The singer then goes on about how the smallest thing that’s known to man is actually the “line between the hot and cold on my shower”, and how, when showering with his girlfriend, she had slipped and switched it from hot to cold, and a certain part of his anatomy broke all previously known records for “the smallest thing that’s known to man”.
It was a solo singer with guitar, and had kind of a folk/country sound.
[/hijack]
The smallest particles are the six quarks and six leptons. The Up quark and the down quark (together with electrons) make-up ordinary matter. The Up quark is the smallest of the quarks. The rest is usually only found in particle accelerators under extreme conditions. Quarks are called Up, Down, Strange, Charmed, Bottom, Top (getting bigger as we go).
They found the particles first based on theory. As various theories were proposed they made predicitons that certain things should exist. Scientists then ran to their particle accelerators (aka Atom Smashers) and proceeded to bang things together at ever higher energies. The higher they went the more of the things predicted by the theory were found so their faith in the theory went up. I think only one quark remains to be found but it requires stupendous amounts of energy to get to. The Superconducting Supercollider in Texas was supposed to have been able to find the Top Quark but the project was cancelled.
You cannot go on forever getting smaller and smaller particles. At the very least there is the Planck Length (1.6*10[sup]-35[/sup] which is about 10[sup]-20[/sup] times the size of a proton) that is the lower limit on size. Our quarks are a lot bigger than this but IIRC quarks are believed to be the end of the line. Unfortunately I forget the reason which isn’t much help to you but if no one else provides the answer I believe I found it in Stephen Hawking’s A Brief History of Time where he addresses this very question (good book to read in any case).

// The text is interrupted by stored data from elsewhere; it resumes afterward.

(* ===== verification/Overlap.v ===== *)
(** Requests and syncs that overlap.  In the other files a handler or a sync runs on the store
    without a pause; here it is taken apart at its calls on the store, each of which is one
    transaction of the database, and goroutines take turns between them.  A call may fail for
    a reason of the database's own, a goroutine may never get its next turn, and several
    processes may share the store.  [internal/api/handlers.go] and [internal/sync/remote.go],
    again, call by call; that a goroutine left alone does what those files say is
    [sync_alone] and the [..._alone] lemmas. *)
From S2P Require Import Prelude GoStrings Sha256 Model Chain SyncDiff StoreSpec Lock SyncRemote SyncCorrect Handlers.
#[local] Open Scope Z_scope.

(** * Goroutines *)

Section overlap.
Context {S T : Type} `{Tx T} `{Store S T}.

(** What a goroutine does next: a call, and where it is once it has the answer. *)
Inductive action (L : Type) : Type :=
  | Perform {X : Type} (op : S → res X * S) (next : res X → L)
  | Finished.
#[global] Arguments Perform {L X}.
#[global] Arguments Finished {L}.

(** One turn on the store, and a turn in which the call fails and changes nothing. *)
Definition perform {L} (a : action L) (s : S) : option (L * S) :=
  match a with
  | Perform op next => let '(r, s') := op s in Some (next r, s')
  | Finished => None
  end.

Definition refuse {L} (e : error) (a : action L) : option L :=
  match a with
  | Perform _ next => Some (next (Err e))
  | Finished => None
  end.

Definition map_action {L M} (f : L → M) (a : action L) : action M :=
  match a with
  | Perform op next => Perform op (λ r, f (next r))
  | Finished => Finished
  end.

(** A method of the store as a call. *)
Definition stmt {A} (m : SE S error A) (s : S) : res A * S :=
  match m s with
  | Ok (a, s') => (Ok a, s')
  | Err e => (Err e, s)
  end.

(** ** Handlers *)

(** A handler as a program over calls, with its answer at the end. *)
Inductive prog (A : Type) : Type :=
  | Return (a : A)
  | Ask {X : Type} (op : S → res X * S) (next : res X → prog A).
#[global] Arguments Return {A}.
#[global] Arguments Ask {A X}.

Definition prog_action {A} (p : prog A) : action (prog A) :=
  match p with
  | Return _ => Finished
  | Ask op next => Perform op next
  end.

(** The program left alone. *)
Fixpoint run_alone {A} (p : prog A) (s : S) : A * S :=
  match p with
  | Return a => (a, s)
  | Ask op next => let '(r, s') := op s in run_alone (next r) s'
  end.

Context (NormalizeURL : string → res string).

Definition with_remote_calls {A} (id : Z) (k : Remote → prog (res (response A))) : prog (res (response A)) :=
  Ask (stmt (st_GetRemote id)) (λ r,
    match r with
    | Ok r => k r
    | Err ErrNotFound => Return (Ok (Refused 404 "remote not found"))
    | Err e => Return (Err e)
    end).

Definition CreateRemote_calls (now : Z) (body : option CreateRemoteRequest) : prog (res (response oRemote)) :=
  match body with
  | None => Return (Ok (Refused 422 "url is required"))
  | Some body =>
      if String.eqb (cr_Url body) "" then Return (Ok (Refused 422 "url is required"))
      else if String.eqb (cr_Transport body) "" then Return (Ok (Refused 422 "transport is required"))
      else match NormalizeURL (cr_Url body) with
           | Err ErrBadURL => Return (Ok (Refused 422 "bad url"))
           | Err e => Return (Err e)
           | Ok normURL =>
               let transport := cr_Transport body in
               if negb (String.eqb transport TransportHTTPS || String.eqb transport TransportSSH)
               then Return (Ok (Refused 422 "transport must be https or ssh"))
               else
                 let syncInterval := match cr_SyncIntervalNs body with
                                     | Some i => if 0 <? i then i else 5 * 60 * 1000000000
                                     | None => 5 * 60 * 1000000000
                                     end in
                 let syncInterval := if syncInterval <? minSyncInterval then minSyncInterval else syncInterval in
                 let stalenessBudget := match cr_StalenessBudgetNs body with
                                        | Some b => if 0 <? b then b else 60 * 60 * 1000000000
                                        | None => 60 * 60 * 1000000000
                                        end in
                 let r id := mkRemote id (cr_Url body) normURL transport syncInterval stalenessBudget
                               (default true (cr_TaintAnyTagDeletion body))
                               None RemoteActive 0 "" 0 genesis_head 0 None now now in
                 Ask (stmt (st_CreateRemote (r 0))) (λ id,
                   match id with
                   | Ok id => Return (Ok (Success 201 (remoteToOAPI (r id))))
                   | Err ErrConflict => Return (Ok (Refused 409 "normalized_url already exists"))
                   | Err e => Return (Err e)
                   end)
           end
  end.

Definition DeleteRemote_calls (now id : Z) : prog (res (response ())) :=
  with_remote_calls id (λ _,
    Ask (stmt (st_SoftDeleteRemote id now)) (λ u,
      match u with
      | Ok _ => Return (Ok (Success 204 ()))
      | Err e => Return (Err e)
      end)).

Definition AckTaintEvent_calls (now : Z) (principal : option string) (id eventId : Z) (body : option AckRequest)
    : prog (res (response ())) :=
  with_remote_calls id (λ _,
    let ackedBy := match body with
                   | Some b => if String.eqb (ak_AckedBy b) "" then principalOf principal else ak_AckedBy b
                   | None => principalOf principal
                   end in
    let note := default "" (body ≫= ak_AckNote) in
    if (maxAckedByLen <? len ackedBy) || (maxAckNoteLen <? len note)
    then Return (Ok (Refused 422 "acked_by must be <=256 and ack_note <=2048 bytes"))
    else
      Ask (stmt (st_AckTaintEvent eventId ackedBy note now)) (λ a,
        match a with
        | Ok _ => Return (Ok (Success 204 ()))
        | Err ErrNotFound => Return (Ok (Refused 404 "taint event not found"))
        | Err ErrConflict => Return (Ok (Refused 409 "already acknowledged"))
        | Err e => Return (Err e)
        end)).

Definition verify_tag_calls (now : Z) (remote : Remote) (tag suppliedCommit : string) : prog (res (response VerifyResponse)) :=
  let confidence := confidence_of now remote in
  let remoteInfo := Some (rm_ID remote, rm_NormalizedURL remote) in
  let lastSynced := Some (rm_LastOkNS remote) in
  let outcome := Some (sync_outcome_of remote) in
  Ask (stmt (st_GetRef (rm_ID remote) tag)) (λ ref,
    match ref with
    | Err ErrNotFound =>
        Return (Ok (Success 200 (mkVerifyResp StatusDoesntExist confidence tag remoteInfo None None lastSynced outcome None None)))
    | Err e => Return (Err e)
    | Ok ref =>
        let recorded := mkVerifyRecorded (Some (rf_FirstSeenNS ref)) (Some (rf_LastSeenNS ref))
                          (nonzero_hex (rf_CurrentOID ref)) (nonzero_hex (rf_CurrentPeeledOID ref)) in
        let taint := if rf_Tainted ref then Some (mkVerifyTaint (rf_TaintFirstNS ref) None None None) else None in
        Ask (stmt (st_LatestObservationForRef (rf_ID ref))) (λ proof,
          let ledgerProof := match proof with
                             | Ok p => Some (mkVerifyProof (pf_RemoteID p) (EncodeToString (pf_RowHash p)) (pf_Seq p))
                             | Err _ => None
                             end in
          Return (Ok (Success 200 (mkVerifyResp (status_of ref suppliedCommit) confidence tag remoteInfo (Some recorded)
                                     (nonempty suppliedCommit) lastSynced outcome taint ledgerProof))))
    end).

Definition not_tracked (tag : string) : VerifyResponse :=
  mkVerifyResp StatusNotTracked ConfAuthoritative tag None None None None None None None.

(** The lookup by url, when there is no id or no remote has it. *)
Definition resolve_url_calls (now : Z) (p : VerifyParams) (suppliedCommit : string) : prog (res (response VerifyResponse)) :=
  let normURL := match NormalizeURL (vp_Remote p) with Ok n => n | Err _ => "" end in
  let normURL := if String.eqb normURL "" then vp_Remote p else normURL in
  Ask (stmt (st_GetRemoteByURL normURL)) (λ r,
    match r with
    | Ok r => verify_tag_calls now r (vp_Tag p) suppliedCommit
    | Err _ => Return (Ok (Success 200 (not_tracked (vp_Tag p))))
    end).

Definition Verify_calls (now : Z) (p : VerifyParams) : prog (res (response VerifyResponse)) :=
  if negb (validTagName (vp_Tag p)) then Return (Ok (Refused 422 "invalid tag name"))
  else if maxRemoteParamLen <? len (vp_Remote p) then Return (Ok (Refused 422 "remote exceeds 2048 bytes"))
  else
    let commit := match vp_Commit p ≫= nonempty with
                  | None => Some ""
                  | Some c => let c := ToLower c in if reOID c then Some c else None
                  end in
    match commit with
    | None => Return (Ok (Refused 422 "commit must be 40 or 64 hex chars"))
    | Some suppliedCommit =>
        if String.eqb (vp_Remote p) "" then Return (Ok (Refused 422 "remote is required"))
        else match parseID (vp_Remote p) with
             | Some id =>
                 Ask (stmt (st_GetRemote id)) (λ r,
                   match r with
                   | Ok r => verify_tag_calls now r (vp_Tag p) suppliedCommit
                   | Err _ => resolve_url_calls now p suppliedCommit
                   end)
             | None => resolve_url_calls now p suppliedCommit
             end
    end.

(** PATCH, with a body: the row is read, changed in memory and written back. *)
Inductive patch_pc : Type :=
  | PGet
  | PWrite (r : Remote)
  | PDone (resp : res (response oRemote)).

Definition patch_action (now id : Z) (body : UpdateRemoteRequest) (pc : patch_pc) : action patch_pc :=
  match pc with
  | PGet => Perform (stmt (st_GetRemote id)) (λ r,
      match r with
      | Ok r => PWrite r
      | Err ErrNotFound => PDone (Ok (Refused 404 "remote not found"))
      | Err e => PDone (Err e)
      end)
  | PWrite r =>
      let r' := apply_update body now r in
      Perform (stmt (st_UpdateRemote r')) (λ u,
        match u with
        | Ok _ => PDone (Ok (Success 200 (remoteToOAPI r')))
        | Err ErrNotFound => PDone (Ok (Refused 404 "remote not found"))
        | Err e => PDone (Err e)
        end)
  | PDone _ => Finished
  end.

(** ** A sync *)

(** What one sync is given: what git answers it, the order of its map, its clocks. *)
Record sync_env : Type := mkSyncEnv {
  sx_git : string → res (list LsRemoteRef);
  sx_error_text : error → string;
  sx_range : gmap string Ref → list (string * Ref);
  sx_holder : string;
  sx_rd : Readings;
  sx_rid : Z;
}.

(** What git and the runtime promise it: every tag once, with an id, and the range of a map. *)
Definition env_ok (x : sync_env) : Prop :=
  (∀ u lsRefs, sx_git x u = Ok lsRefs → Forall ls_wf lsRefs ∧ NoDup (ls_Name <$> lsRefs)) ∧
  ∀ m, sx_range x m ≡ₚ map_to_list m.

(** The call a sync is about to make, with what it has read so far. *)
Inductive sync_pc : Type :=
  | SyGet
  | SyAcquire (r : Remote)
  | SyLsHealth (r : Remote) (lease : Lease) (lsErr : error)
  | SyLsRelease (r : Remote) (lease : Lease) (lsErr : error)
  | SyTags (r : Remote) (lease : Lease) (lsRefs : list LsRemoteRef)
  | SyTagsRelease (r : Remote) (lease : Lease) (e : error)
  | SyTx (r : Remote) (lease : Lease) (lsRefs : list LsRemoteRef) (prior : list Ref)
  | SyTxRelease (r : Remote) (lease : Lease) (txErr : error)
  | SyTxHealth (lease : Lease) (txErr : error)
  | SyHead (lease : Lease) (lsRefs : list LsRemoteRef) (syncID changed : Z)
  | SyRelease (lease : Lease) (lsRefs : list LsRemoteRef) (syncID changed : Z) (headAfter : bytes) (newLen : Z)
  | SyHealth (result : SyncResult)
  | SyDone (result : option SyncResult) (err : option error).

Definition failed_result (lease : Lease) : SyncResult :=
  mkSyncResult 0 SyncFailed 0 0 (le_ChainHeadAtLease lease) (le_ChainHeadAtLease lease).

(** git runs between the lease and the next call. *)
Definition listed (x : sync_env) (r : Remote) (lease : Lease) : sync_pc :=
  match sx_git x (rm_URL r) with
  | Err lsErr => SyLsHealth r lease lsErr
  | Ok lsRefs => SyTags r lease lsRefs
  end.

The Planck Time is the smallest amount of time that can be measured (the time it takes light to cross the Planck Length). However, I once heard the smallest conceivable measurable time in the Universe is the time it takes for the light to turn green and the cabbie behind you to honk .
To add to Whack-a-Mole’s answer, the particle with the lowest mass would be one of the neutrinos. There are three types of these - the electron, muon and tau neutrinos - and they’re three of the six leptons Whack-a-Mole mentions. Exactly which of these have to have non-zero masses on the basis of the available experimental evidence still seems a little murky, but physicists would now be gobsmacked if any of them was massless - or that the electron one wasn’t the lightest. This page has lots of links to the experiments being done and being planned that will help determine the masses.
The argument that Whack-a-Mole is thinking about for quarks (and the leptons) being the bottom-level may be the one that has to do with binding energy. Roughly, when sub-atomic particles stick together some of their mass goes missing; this is equivalent to the energy that’s holding them together (as in E=mc[sup]2[/sup]). For things like protons and neutrons in atomic nuclei, this binding energy is of order a few percent of the mass of the particles, but for the quarks making up the protons and neutrons, their binding energies are a good chunk of their whole mass. Since the binding energy cannot be greater than the original masses of the constituent particles, it’s thus been argued that you’re unlikely to have anything smaller, interacting more strongly. Suggestive, but it doesn’t conclusively rule out lower levels of structure.
There is also evidence - from the unification of running coupling constants at high energy - that Nothing Much happens between the quark-lepton level and the Planck scale. That’d strongly constrain possible levels in between.